Progressive Era Timeline

  • 19th Amendment

    19th Amendment
    This amendment gave women the right to vote.
  • 16th Amendment

    16th Amendment
    This amendment gives the government permission to force an income tax without any warning given to any of the states.
  • 17th Amendment

    17th Amendment
    This amendment allowed the election of senators to the people.
  • Pendleton Act

    Pendleton Act
    It is a federal law that established various positions in the federal government should be awarded on the basis of merit instead of political affiliation.
  • Meat Inspection Act

    Meat Inspection Act
    The act gave Secretary of Agriculture the right to inspect and condemn any meat products that were deemed unhealthy for human consumption.

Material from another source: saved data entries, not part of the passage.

(* ===== verification/Gencerts.v ===== *)
(** * cmd/gencerts: the command that writes the certificates

    The command obtains a CA, issues the certificate of the server and the one
    of Envoy, and writes the files.  Its result is the sequence of the writes it
    attempted and whether it ended normally: [log.Fatal] ends the process. *)

From stdpp Require Import options.
From S2P Require Import Prelude.
From S2P Require Import GoStd.
From S2P Require Import AppConfig.
From S2P Require Import Certs.
From S2P Require Import ApiTheorems.
From S2P Require Import Samples.
From Stdlib Require Import ZArith.

Module Gencerts.

Import AppConfig Certs.

Section command.
Context `{Crypto}.

(** The map [files].  [now] and [rnd] are the clock and the randomness of each
    of the three generations. *)
Definition files (app : Type_) (ReadFile : string → option string) (dnsNames : string)
    (now : nat → Z) (rnd : nat → nat) : res (gmap string string) :=
  ca ← fatal (Init app ReadFile (now 0%nat) (rnd 0%nat));
  rootKeyBytes ← fatal (GetLoadedRootKeyBytes ca);
  let files0 :=
    if (String.length (SSLCrt app) =? 0)%nat && (String.length (SSLKey app) =? 0)%nat
    then <["CA.key" := rootKeyBytes]> (<["CA.crt" := GetLoadedRootCertBytes ca]> ∅)
    else ∅ in
  '(_, serverCrtBytes, _, serverKeyBytes) ← fatal
    (GenServerCert (GoStrings.Split dnsNames ",") (GetLoadedRootCert ca)
       (GetLoadedRootKey ca) CertValidityMax (now 1%nat) (rnd 1%nat));
  let files1 := <["server.key" := serverKeyBytes]> (<["server.crt" := serverCrtBytes]> files0) in
  '(_, envoyCrtBytes, _, envoyKeyBytes) ← fatal
    (GenServerCert ["envoy"] (GetLoadedRootCert ca) (GetLoadedRootKey ca) CertValidityMax
       (now 2%nat) (rnd 2%nat));
  Ok (<["envoy.key" := envoyKeyBytes]> (<["envoy.crt" := envoyCrtBytes]> files1)).

(** The loop that writes the files: the first failure ends the process.
    [WriteFile] tells whether a write succeeds. *)
Fixpoint write_files (WriteFile : string → string → bool) (certPath : string)
    (order : list (string * string)) : list (string * string) * res unit :=
  match order with
  | [] => ([], Ok ())
  | (fileName, fileContent) :: order' =>
      let filePath := GoPath.Join [certPath; fileName] in
      if WriteFile filePath fileContent then
        let '(writes, r) := write_files WriteFile certPath order' in
        ((filePath, fileContent) :: writes, r)
      else ([(filePath, fileContent)], Crash "log.Fatal")
  end.

Definition main `{MapOrder} (app : Type_) (ReadFile : string → option string)
    (WriteFile : string → string → bool) (certPath dnsNames : string)
    (now : nat → Z) (rnd : nat → nat) : list (string * string) * res unit :=
  match files app ReadFile dnsNames now rnd with
  | Ok fs => write_files WriteFile certPath (range_order fs)
  | Err e => ([], Err e)
  | Crash why => ([], Crash why)
  end.

(** ** Proofs *)

(** A pair of files for a certificate that [ca] signed and its key. *)
Definition issued (ca : CA) (dnsNames : list string) (now : Z) (crt key : string) : Prop :=
  ∃ c b k kb, crt = pem_Encode "CERTIFICATE" b ∧ ParseCertificate b = Ok c ∧
    key = pem_Encode "PRIVATE KEY" kb ∧ MarshalPKCS8PrivateKey k = Ok kb ∧
    cert_PublicKey c = Public k ∧ cert_SignedBy c = Public (caKey ca) ∧
    cert_Issuer c = Subject (cert_Template (caCert ca)) ∧
    DNSNames (cert_Template c) = dnsNames ∧
    t_ExtKeyUsage (cert_Template c) = [ExtKeyUsageServerAuth; ExtKeyUsageClientAuth] ∧
    (∀ t, (now ≤ t ≤ whole_seconds (now + CertValidityMax))%Z → in_window c t).

Lemma GenServerCert_issued `{!CryptoLaws} ca names now r c crt k key :
  GenServerCert names (caCert ca) (caKey ca) CertValidityMax now r = Ok (c, crt, k, key) →
  issued ca names now crt key.
Proof.
  intros E. pose proof E as (b & kb & -> & Hp & -> & Hm)%ApiTheorems.GenServerCert_pem.
  apply GenServerCert_Ok in E as (name & _ & Ht & Hk & Hs & Hi).
  exists c, b, k, kb. rewrite Hk, Hs, Hi. split_and!; try done; [by rewrite Ht..|].
  intros t Hw. unfold in_window. rewrite Ht. simpl.
  pose proof (whole_seconds_le (now - 10 * Second)). unfold Second, Millisecond in *. lia.
Qed.

(** The loop ends normally exactly when it has written everything; otherwise it
    stopped at the first write that failed. *)
Lemma write_files_spec WriteFile certPath order writes r :
  write_files WriteFile certPath order = (writes, r) →
  let all := map (λ f, (GoPath.Join [certPath; f.1], f.2)) order in
  (r = Ok () ∧ writes = all ∧ Forall (λ w, WriteFile w.1 w.2 = true) all) ∨
  (r = Crash "log.Fatal" ∧ ∃ w, last writes = Some w ∧ WriteFile w.1 w.2 = false ∧
     writes `prefix_of` all).
Proof.
  revert writes r. induction order as [|[name content] order IH]; intros writes r; simpl.
  - intros [= <- <-]. by left.
  - destruct (WriteFile _ content) eqn:Hw.
    + destruct (write_files WriteFile certPath order) as [ws r'] eqn:E. intros [= <- <-].
      destruct (IH _ _ eq_refl) as [(-> & -> & Hall)|(-> & w & Hl & Hf & Hpre)].
      * left. split_and!; [done..|by constructor].
      * right. split; [done|]. exists w. split_and!; [|done|by apply prefix_cons].
        destruct ws; [done|]. by rewrite last_cons, Hl.
    + intros [= <- <-]. right. split; [done|]. eexists. split_and!; [done..|].
      by apply prefix_cons, prefix_nil.
Qed.

(** What the map holds: the two certificates with their keys and, exactly when
    no CA setting is given, the CA. *)
Lemma files_spec `{!CryptoLaws} app ReadFile dnsNames now rnd fs :
  files app ReadFile dnsNames now rnd = Ok fs →
  ∃ ca rootKeyBytes server skey envoy ekey,
    Init app ReadFile (now 0%nat) (rnd 0%nat) = Ok ca ∧
    GetLoadedRootKeyBytes ca = Ok rootKeyBytes ∧
    issued ca (GoStrings.Split dnsNames ",") (now 1%nat) server skey ∧
    issued ca ["envoy"] (now 2%nat) envoy ekey ∧
    map_to_list fs ≡ₚ
      [("envoy.key", ekey); ("envoy.crt", envoy); ("server.key", skey); ("server.crt", server)]
      ++ (if decide (SSLCrt app = "" ∧ SSLKey app = "")
          then [("CA.key", rootKeyBytes); ("CA.crt", caCertBytes ca)] else []).
Proof.
  unfold files. intros E. ok_step E as ca Hca. ok_step E as rk Hrk.
  ok_step E as [[[c1 s] k1] sk] Hs. ok_step E as [[[c2 e] k2] ek] He. injection E as <-.
  apply fatal_Ok in Hca, Hrk, Hs, He. apply GenServerCert_issued in Hs, He.
  exists ca, rk, s, sk, e, ek. split_and!; [done..|].
  rewrite !GoStrings.length_eqb_0. unfold GetLoadedRootCertBytes.
  destruct (decide (SSLCrt app = "" ∧ SSLKey app = "")) as [[-> ->]|Hne].
  - rewrite !bool_decide_eq_true_2 by done. cbn [andb].
    by rewrite !map_to_list_insert, map_to_list_empty by by simplify_map_eq.
  - assert (bool_decide (SSLCrt app = "") && bool_decide (SSLKey app = "") = false) as ->
      by (do 2 case_bool_decide; simpl; tauto).
    by rewrite !map_to_list_insert, map_to_list_empty by by simplify_map_eq.
Qed.

(** What the writes are when the command ends normally. *)
Lemma main_spec `{!CryptoLaws} `{MapOrder} app ReadFile WriteFile certPath dnsNames now rnd writes :
  main app ReadFile WriteFile certPath dnsNames now rnd = (writes, Ok ()) →
  ∃ ca rootKeyBytes server skey envoy ekey,
    Init app ReadFile (now 0%nat) (rnd 0%nat) = Ok ca ∧
    exportPrivateKey (caKey ca) = Ok rootKeyBytes ∧
    issued ca (GoStrings.Split dnsNames ",") (now 1%nat) server skey ∧
    issued ca ["envoy"] (now 2%nat) envoy ekey ∧
    Forall (λ w, WriteFile w.1 w.2 = true) writes ∧
    writes ≡ₚ map (λ f, (GoPath.Join [certPath; f.1], f.2))
      ([("envoy.key", ekey); ("envoy.crt", envoy); ("server.key", skey); ("server.crt", server)]
       ++ (if decide (SSLCrt app = "" ∧ SSLKey app = "")
           then [("CA.key", rootKeyBytes); ("CA.crt", caCertBytes ca)] else [])).
Proof.
  unfold main. destruct (files _ _ _ _ _) as [fs|e|y] eqn:Ef; [|done..]. intros Ew.
  destruct (files_spec _ _ _ _ _ _ Ef) as (ca & rk & s & sk & e & ek & Hca & Hrk & Hs & He & Hp).
  apply write_files_spec in Ew as [(_ & -> & Hall)|(? & _)]; [|done].
  exists ca, rk, s, sk, e, ek. split_and!; [done..|].
  apply Permutation_map. by rewrite range_perm.
Qed.

(** Without settings the CA is generated. *)
Lemma Init_default app ReadFile now rnd c pem key kpem :
  SSLCrt app = "" → GenCARoot now rnd = Ok (c, pem, key, kpem) →
  Init app ReadFile now rnd = Ok (mkCA c pem key).
Proof. unfold Init. by intros -> ->. Qed.

(** A CA that is not read from files is generated. *)
Lemma Init_generated app ReadFile now rnd ca :
  SSLCrt app = "" ∨ SSLKey app = "" → Init app ReadFile now rnd = Ok ca →
  ∃ key rootKey, GenCARoot now rnd = Ok (caCert ca, caCertBytes ca, key, rootKey) ∧
    caKey ca = key.
Proof.
  intros Hempty Hca. unfold Init in Hca. rewrite !GoStrings.length_ltb_0 in Hca.
  assert (bool_decide (SSLCrt app ≠ "") && bool_decide (SSLKey app ≠ "") = false) as Hb
    by (do 2 case_bool_decide; simpl; tauto).
  rewrite Hb in Hca. ok_step Hca as [[[c b] k] kb] Hg. injection Hca as <-. eauto.
Qed.

(** what the command writes, when it ends normally, in any order: the
    certificates of the server, for the names of its flag, and of Envoy, with
    their keys, both signed by the CA and valid from their issue for the
    longest validity; and the CA itself with its key exactly when neither setting names
    a file - although [Init] generates a CA as soon as one of them is empty, and
    that CA is then lost. *)
Theorem gencerts_correct `{!CryptoLaws} `{MapOrder} app ReadFile WriteFile certPath dnsNames
    now rnd writes :
  main app ReadFile WriteFile certPath dnsNames now rnd = (writes, Ok ()) →
  ∃ ca rootKeyBytes server skey envoy ekey,
    Init app ReadFile (now 0%nat) (rnd 0%nat) = Ok ca ∧
    exportPrivateKey (caKey ca) = Ok rootKeyBytes ∧
    issued ca (GoStrings.Split dnsNames ",") (now 1%nat) server skey ∧
    issued ca ["envoy"] (now 2%nat) envoy ekey ∧
    Forall (λ w, WriteFile w.1 w.2 = true) writes ∧
    writes ≡ₚ map (λ f, (GoPath.Join [certPath; f.1], f.2))
      ([("envoy.key", ekey); ("envoy.crt", envoy); ("server.key", skey); ("server.crt", server)]
       ++ (if decide (SSLCrt app = "" ∧ SSLKey app = "")
           then [("CA.key", rootKeyBytes); ("CA.crt", caCertBytes ca)] else [])) ∧
    ((SSLCrt app = "" ∨ SSLKey app = "") →
     ∃ key rootKey, GenCARoot (now 0%nat) (rnd 0%nat) = Ok (caCert ca, caCertBytes ca, key, rootKey)).
Proof.
  intros (ca & rk & s & sk & e & ek & Hca & H')%main_spec.
  exists ca, rk, s, sk, e, ek. destruct H' as (? & ? & ? & ? & ?). split_and!; [done..|].
  intros Hempty. destruct (Init_generated _ _ _ _ _ Hempty Hca) as (k & rk' & Hg & _). eauto.
Qed.

End command.
End Gencerts.

Module GencertsExamples.

Import Samples AppConfig Gencerts.

#[local] Existing Instances codec crypto crypto_laws map_order_std.

(** The command with only the certificate file named: the CA is generated and
    not written. *)
Notation run :=
  (main (app_with "" "app=ecp" "ca.crt" "" false) (λ _, None) (λ _ _, true) "certs" "test"
    (λ i, Z.of_nat i) (λ i, i)).

Lemma run_ok : is_ok run.2 = true.
Proof. vm_compute. reflexivity. Qed.

Lemma gencerts_correct_witness :
  ∃ writes, run = (writes, Ok ()) ∧ length writes = 4%nat.
Proof.
  destruct run as [writes r] eqn:E.
  assert (r = Ok ()) as ->.
  { pose proof run_ok as Hok. rewrite E in Hok. destruct r as [[]| |]; [done|discriminate..]. }
  exists writes. split; [reflexivity|].
  pose proof (gencerts_correct _ _ _ _ _ _ _ _ E) as Hm.
  destruct Hm as (ca & rk & s & sk & e & ek & _ & _ & _ & _ & _ & P & _).
  rewrite P, length_map, length_app, decide_False; [reflexivity|].
  by intros [? _].
Defined.

End GencertsExamples.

This wasn’t passed to ban all meat, but more for the safety of American health. Despite any food that was unhealthy being banned, most products still had various warnings printed on to their labels.
  • Antiquities Act

    Antiquities Act
    This law gives the President full authority to create national monuments on federal land to preserve various cultural, natural, or scientific features of the land. Since its creation this law has been used over one hundred times.
  • Pure Food and Drug act

    Pure Food and Drug act
    To ban foreign traffic for mislabeled food and drug products, and required that the US Bureau of Chemistry to inspect food and drug products and inform the offenders to prosecutors. It was also required that the product must have its active ingredients printed on to the label, and could not fall below the US purity standard.
  • Clayton Anti-Trust Act

    Clayton Anti-Trust Act
    The goal of this law was to add on to the antitrust law regime.
  • Keating-Owen Child Labor act

    Keating-Owen Child Labor act
    It was a short lived law, that was also known as Wick’s Bill, which addressed child labor.
  • 18th Amendment

    18th Amendment
    This law made it so that producing, selling, and transportation of alcohol illegal, however simply consuming or secretly owning it wasn’t. President Woodrow Wilson had initially decided to veto this amendment, but the House of Representatives had agreed to override the veto, and allow the amendment to go through.